Le contexte historique et politique
L’incident de ce matin s’inscrit dans un contexte historique et politique complexe. Les relations entre le Burkina Faso et la France, ancienne puissance coloniale, ont toujours été empreintes de tensions. Si la France a longtemps été perçue comme un partenaire stratégique et un soutien indéfectible, la montée des mouvements souverainistes et panafricanistes a radicalement changé la donne.
Nombreux sont ceux qui critiquent l’ingérence supposée de la France dans les affaires internes burkinabées, notamment à travers des accords de coopération jugés léonins et des bases militaires présentes sur le territoire. "L’indépendance ne peut être qu’un mot vide de sens si nous continuons à être subordonnés aux intérêts d’une puissance étrangère," affirmait un leader d'opinion dans une récente tribune publiée dans un quotidien national.
Les répercussions et perspectives
La dispersion violente de la manifestation d’aujourd’hui ne manquera pas de laisser des traces dans l’opinion publique. Déjà, les réseaux sociaux s’enflamment, dénonçant la répression et appelant à de nouvelles mobilisations. Le hashtag #SouverainetéBurkinabé a rapidement gagné en popularité, rassemblant des milliers de soutiens en quelques heures.

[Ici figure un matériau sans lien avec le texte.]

Lemma outputComputedConstraints_title_witness :
  (Ctx.rangesSimplified
     (Ctx.setRangesSimplified (Ctx.setRanges (exampleContext None) exampleRanges)
        [("node", ">=14.17.0")]) = Some [] /\
   "Computed engines range constraints:" ++ newline ++ newline
   = "All computed engines range constraints are up-to-date " ++ plainText ":)") \/
  (exists (colWidths : Widths) (colValues : list Row) (table : string),
      Ctx.rangesSimplified
        (Ctx.setRangesSimplified (Ctx.setRanges (exampleContext None) exampleRanges)
           [("node", ">=14.17.0")]) <> Some [] /\
      colValues <> [] /\
      Forall (fits colWidths) colValues /\
      table = "Computed engines range constraints:" ++ newline ++ newline
              ++ noTable colWidths colValues /\
      "Computed engines range constraints:" ++ newline ++ newline
      = if Ctx.update (Ctx.setRanges (exampleContext None) exampleRanges) then table
        else table ++ newline ++ newline ++ "Run "
             ++ plainText (generateUpdateCommandFromContext samePath
                             (Ctx.setRanges (exampleContext None) exampleRanges))
             ++ " to upgrade "
             ++ filename (Ctx.packageObject
                            (Ctx.setRanges (exampleContext None) exampleRanges)) ++ ".").
Proof.
  apply (outputComputedConstraints_title samePath plainText plainText noTable
           (Ctx.setRanges (exampleContext None) exampleRanges)).
  vm_compute; reflexivity.
Defined.
(** * frame_muxer: audio/video synchronisation and cadence conversion

    A shallow embedding of [modules/ffmpeg/producer/frame_muxer.cpp].

    - rates are IEEE binary64 numbers ([double]), modelled by Rocq's
      primitive floats;
    - [safe_ptr<write_frame>] is an address into a store of frames, so that
      the copy made by [duplicate] and the in-place writes to
      [audio_data()] are visible as such;
    - the member functions run in a small state-and-error monad: a call
      returns normally, throws [invalid_operation], or has no defined
      behaviour ([front()], [back()] or [pop] on an empty container). *)

From Stdlib Require Import Floats ZArith Lia.
From stdpp Require Import base list strings.

(** ** Enumerations *)

(** [core::video_mode::type]: the three enumerators the muxer names. *)
Module video_mode.
Inductive type := progressive | lower | upper.

Definition eqb (a b : type) : bool :=
  match a, b with
  | progressive, progressive | lower, lower | upper, upper => true
  | _, _ => false
  end.
End video_mode.

Module display_mode.
Inductive type :=
| simple
| duplicate
| half
| interlace
| deinterlace_bob
| deinterlace_bob_reinterlace
| deinterlace
| count
| invalid.

Definition eqb (a b : type) : bool :=
  match a, b with
  | simple, simple | duplicate, duplicate | half, half
  | interlace, interlace | deinterlace_bob, deinterlace_bob
  | deinterlace_bob_reinterlace, deinterlace_bob_reinterlace
  | deinterlace, deinterlace | count, count | invalid, invalid => true
  | _, _ => false
  end.

Definition print (value : type) : string :=
  match value with
  | simple => "simple"
  | duplicate => "duplicate"
  | half => "half"
  | interlace => "interlace"
  | deinterlace_bob => "deinterlace_bob"
  | deinterlace_bob_reinterlace => "deinterlace_bob_reinterlace"
  | deinterlace => "deinterlace"
  | _ => "invalid"
  end.
End display_mode.

(** ** The cadence resolver *)

Definition epsilon : float := 2.0%float.

(** [std::abs(a - b) < epsilon] *)
Definition within_epsilon (a b : float) : bool :=
  PrimFloat.ltb (PrimFloat.abs (PrimFloat.sub a b)) epsilon.

Definition get_display_mode (in_mode : video_mode.type) (in_fps : float)
    (out_mode : video_mode.type) (out_fps : float) : display_mode.type :=
  if within_epsilon in_fps out_fps then
    if negb (video_mode.eqb in_mode video_mode.progressive)
       && video_mode.eqb out_mode video_mode.progressive
    then display_mode.deinterlace
    else display_mode.simple
  else if within_epsilon (PrimFloat.div in_fps 2.0%float) out_fps then
    if negb (video_mode.eqb in_mode video_mode.progressive)
    then display_mode.invalid
    else if negb (video_mode.eqb out_mode video_mode.progressive)
    then display_mode.interlace
    else display_mode.half
  else if within_epsilon in_fps (PrimFloat.div out_fps 2.0%float) then
    if negb (video_mode.eqb out_mode video_mode.progressive)
    then display_mode.invalid
    else if negb (video_mode.eqb in_mode video_mode.progressive)
    then display_mode.deinterlace_bob
    else display_mode.duplicate
  else display_mode.invalid.

(** *** The rule table of the specification

    The first column of the table: how the source rate relates to the
    target rate.  The rows are tried from top to bottom. *)
Inductive rate_relation :=
| rates_equal
| source_twice_target
| target_twice_source
| no_ratio_matches.

(** The absolute tolerance of the rate comparisons, in frames per second. *)
Definition tolerance : float := 2.0%float.

(** Two rates are near each other when they differ by less than the
    tolerance, in either direction: [-2.0 < a - b < 2.0]. *)
Definition near (a b : float) : bool :=
  PrimFloat.ltb (PrimFloat.opp tolerance) (PrimFloat.sub a b)
  && PrimFloat.ltb (PrimFloat.sub a b) tolerance.

(** The rate column as the table words it: the source rate is near the
    target rate, near twice the target rate, or the target rate is near
    twice the source rate. *)
Definition rates_as_tabulated (source_rate target_rate : float)
  : rate_relation :=
  if near source_rate target_rate then rates_equal
  else if near source_rate (PrimFloat.mul 2.0%float target_rate)
  then source_twice_target
  else if near target_rate (PrimFloat.mul 2.0%float source_rate)
  then target_twice_source
  else no_ratio_matches.

(** The rate column with the tolerance on the halved rate: half the source
    rate is near the target rate for "source = 2 x target", the source rate
    is near half the target rate for "target = 2 x source". *)
Definition rates_halved (source_rate target_rate : float) : rate_relation :=
  if near source_rate target_rate then rates_equal
  else if near (PrimFloat.div source_rate 2.0%float) target_rate
  then source_twice_target
  else if near source_rate (PrimFloat.div target_rate 2.0%float)
  then target_twice_source
  else no_ratio_matches.

(** The rate of film on NTSC equipment, 24000/1001 rounded to three
    places, as the nearest [double]. *)
#[warnings="-inexact-float"]
Definition ntsc_film_rate : float := 23.976%float.

Inductive scan := scan_progressive | scan_non_progressive.

Definition scan_of (m : video_mode.type) : scan :=
  match m with
  | video_mode.progressive => scan_progressive
  | _ => scan_non_progressive
  end.
(** * numpy-groupies: grouped aggregation ([aggregate_numpy], [aggregate_weave])

    A shallow embedding of [src/aggregate/aggregate_numpy.py] and of the
    inline-C kernels of [src/aggregate/aggregate_weave.py], followed by the
    properties established about them.

    Modelling choices
    - value arrays are float64: an element is a primitive binary64 [float],
      so sums, quotients, NaN and signed zeros are the IEEE ones numpy
      computes;
    - the group index has an integer dtype (the check of line 272 is the
      type [ndarray Z]); indices are int64, and the one int64 computation on
      them that can wrap ([np.max(group_idx) + 1]) is written with [wrap64];
    - a Python scalar [fill_value] (the bools, ints and floats that a double
      holds exactly) is the double it compares equal to;
    - a callable [func] is a function of the values of a group that returns
      a scalar or an array;
    - a call either returns ([Ok]), raises ([Raise], with Python's exception
      class and message) or leaves the model ([OutOfModel]): a numeric
      reduction with an explicit non-float [dtype], and a sort whose result
      depends on the order in which [np.argsort] leaves equal keys, are not
      described, and nothing is claimed about them. *)

From Stdlib Require Import Floats ZArith Uint63 Ascii DecimalString Lia.
From Stdlib Require QArith Qcanon.
From Stdlib Require Import Field.
From stdpp Require Import base option list numbers strings sorting.
(* ===================================================================== *)
(** * More on imports *)
(* ===================================================================== *)

Lemma visitName_or_attr_Name name st :
  visitName_or_attr (Name name) st = (Return (scope st, name_key name), st).
Proof.
  simpl. unfold bind at 1, self_scope at 1.
  rewrite (bind_Return _ _ _ _ _ (visitName_run name st)). reflexivity.
Qed.

(** X4. An import of a single name never returns and changes nothing: the
    name is looked up in the current scope, where it is either visible,
    which is a conflict, or not, which fails the lookup. *)
Theorem import_of_a_single_name_never_returns name file st :
  exists e,
    visitImport_stmt (mkImport_stmt (Name name) file) st = (Raise e, st) /\
    (e = AtoCompileError Expected_a_from_file_path \/
     e = AtoCompileError Expected_a_name_to_import \/
     e = NotImplementedError Import_star \/
     e = AtoNameConflictError (Cannot_redefine (name_key name)) \/
     e = NameNotFound (name_key name)).
Proof.
  unfold visitImport_stmt, visitString. cbn [import_what import_from].
  unfold bind at 1, ret at 1.
  rewrite (bind_Return _ _ _ _ _ (visitName_or_attr_Name name st)). cbn [fst snd].
  destruct (String.eqb _ _); [eexists; split; [reflexivity | auto] |].
  destruct (negb _); [eexists; split; [reflexivity | auto] |].
  destruct (bool_decide (name_key name = KStr "*"));
    [eexists; split; [reflexivity | auto 6] |].
  unfold bind at 1, self_scope at 1. unfold bind at 1. rewrite contains_run.
  destruct (scope_lookup (heap st) (scope st) (name_key name)) as [v |] eqn:E.
  - rewrite bool_decide_eq_true_2 by eauto.
    eexists. split; [reflexivity | auto 6].
  - rewrite bool_decide_eq_false_2 by (intros [? ?]; discriminate).
    rewrite (bind_Raise _ _ _ _ _ (getitem_None _ _ _ E)).
    eexists. split; [reflexivity | auto 6].
Qed.

(* ===================================================================== *)
(** * More on declarations *)
(* ===================================================================== *)

(** The common end of a declaration, when the name is free and the
    current scope's entity is on the heap. *)
Lemma declare_free c name st entity :
  heap st !! root (scope st) = Some entity ->
  scope_lookup (heap st) (scope st) name = None ->
  (x <- make_instance c ;;
   scope <- self_scope ;;
   setitem scope name x ;;
   ret x) st =
    (Return (VObject (length (heap st))),
     mkState (<[root (scope st) := bind_member name (VObject (length (heap st))) entity]>
                (heap st ++ [mkCell (Some (types.mkObject c None None)) ∅ []]))
             (scope st)).
Proof.
  intros Hentity Hfree.
  unfold make_instance, alloc, self_scope, bind, ret. simpl.
  assert (Hlt : (root (scope st) < length (heap st))%nat)
    by (eapply lookup_lt_Some, Hentity).
  unfold setitem. simpl. rewrite lookup_app_l by exact Hlt. rewrite Hentity.
  apply scope_lookup_None_root in Hfree.
  rewrite (members_at_Some _ _ _ Hentity) in Hfree. rewrite Hfree. reflexivity.
Qed.

Lemma declare_Return_object c name st v st' :
  (x <- make_instance c ;;
   scope <- self_scope ;;
   setitem scope name x ;;
   ret x) st = (Return v, st') ->
  object_at (heap st') (length (heap st)) = Some (types.mkObject c None None) /\
  length (heap st') = S (length (heap st)).
Proof.
  unfold make_instance, alloc, self_scope, bind, ret. simpl.
  destruct (setitem _ _ _ _) as [[u | e] st2] eqn:E; [| discriminate].
  intros [= <- <-].
  apply setitem_inv in E as [(entity & Hentity & _ & _ & ->) | (e & He & _)];
    [| discriminate].
  simpl in *. split.
  - rewrite (object_at_insert_same_instance _ _ entity); auto.
    apply object_at_fresh.
  - rewrite length_insert, length_app. simpl. lia.
Qed.

(** X5. A pin or signal declaration that raises, in a state whose current
    scope is rooted at an entity of the heap, changes nothing: the name is
    checked before the instance is made. *)
Theorem failed_declaration_changes_nothing st :
  is_Some (heap st !! root (scope st)) ->
  (forall ctx e st', visitPindef_stmt ctx st = (Raise e, st') -> st' = st) /\
  (forall ctx e st', visitSignaldef_stmt ctx st = (Raise e, st') -> st' = st).
Proof.
  intros [entity Hentity]. split; intros ctx e st'.
  - rewrite visitPindef_stmt_run.
    destruct (pin_key ctx) as [name |]; [| congruence].
    destruct (negb (truthy name)); [congruence |].
    destruct (bool_decide _) eqn:B; [congruence |].
    apply bool_decide_eq_false in B.
    rewrite (declare_free _ _ _ _ Hentity); [discriminate |].
    destruct (scope_lookup _ _ _) eqn:E; [exfalso; eauto | reflexivity].
  - rewrite visitSignaldef_stmt_run.
    destruct (negb (truthy (name_key ctx))); [congruence |].
    destruct (bool_decide _) eqn:B; [congruence |].
    apply bool_decide_eq_false in B.
    rewrite (declare_free _ _ _ _ Hentity); [discriminate |].
    destruct (scope_lookup _ _ _) eqn:E; [exfalso; eauto | reflexivity].
Qed.

Lemma failed_declaration_changes_nothing_witness :
  is_Some (heap library_state !! root (scope library_state)) /\
  (exists e st',
     visitPindef_stmt (PinName "Resistor") library_state = (Raise e, st') /\
     st' = library_state).
Proof.
  assert (H : is_Some (heap library_state !! root (scope library_state)))
    by (vm_compute; eexists; reflexivity).
  split; [exact H |].
  destruct (visitPindef_stmt (PinName "Resistor") library_state)
    as [[v | e] st'] eqn:E; [vm_compute in E; discriminate |].
  exists e, st'. split; [reflexivity |].
  exact (proj1 (failed_declaration_changes_nothing library_state H) _ _ _ E).
Defined.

Les observateurs politiques s’interrogent sur les suites de cet événement. La tension croissante entre le gouvernement et les mouvements citoyens pourrait déboucher sur une crise politique majeure, si aucune issue pacifique et consensuelle n'est trouvée. "Il est impératif que les autorités ouvrent un dialogue constructif avec la société civile pour apaiser les tensions et trouver des solutions durables," préconise un analyste politique.
Conclusion
L'épisode tumultueux de ce matin devant l'ambassade de France à Ouagadougou marque un tournant dans la lutte pour la souveraineté nationale au Burkina Faso. Si la réponse musclée des forces de l'ordre a permis de rétablir momentanément le calme, elle n'a fait qu'exacerber le sentiment d'injustice et de révolte parmi une partie croissante de la population. Seul un dialogue sincère et respectueux des aspirations citoyennes permettra d’éviter que la situation ne dégénère davantage, dans un pays qui aspire à une véritable indépendance et à une pleine souveraineté.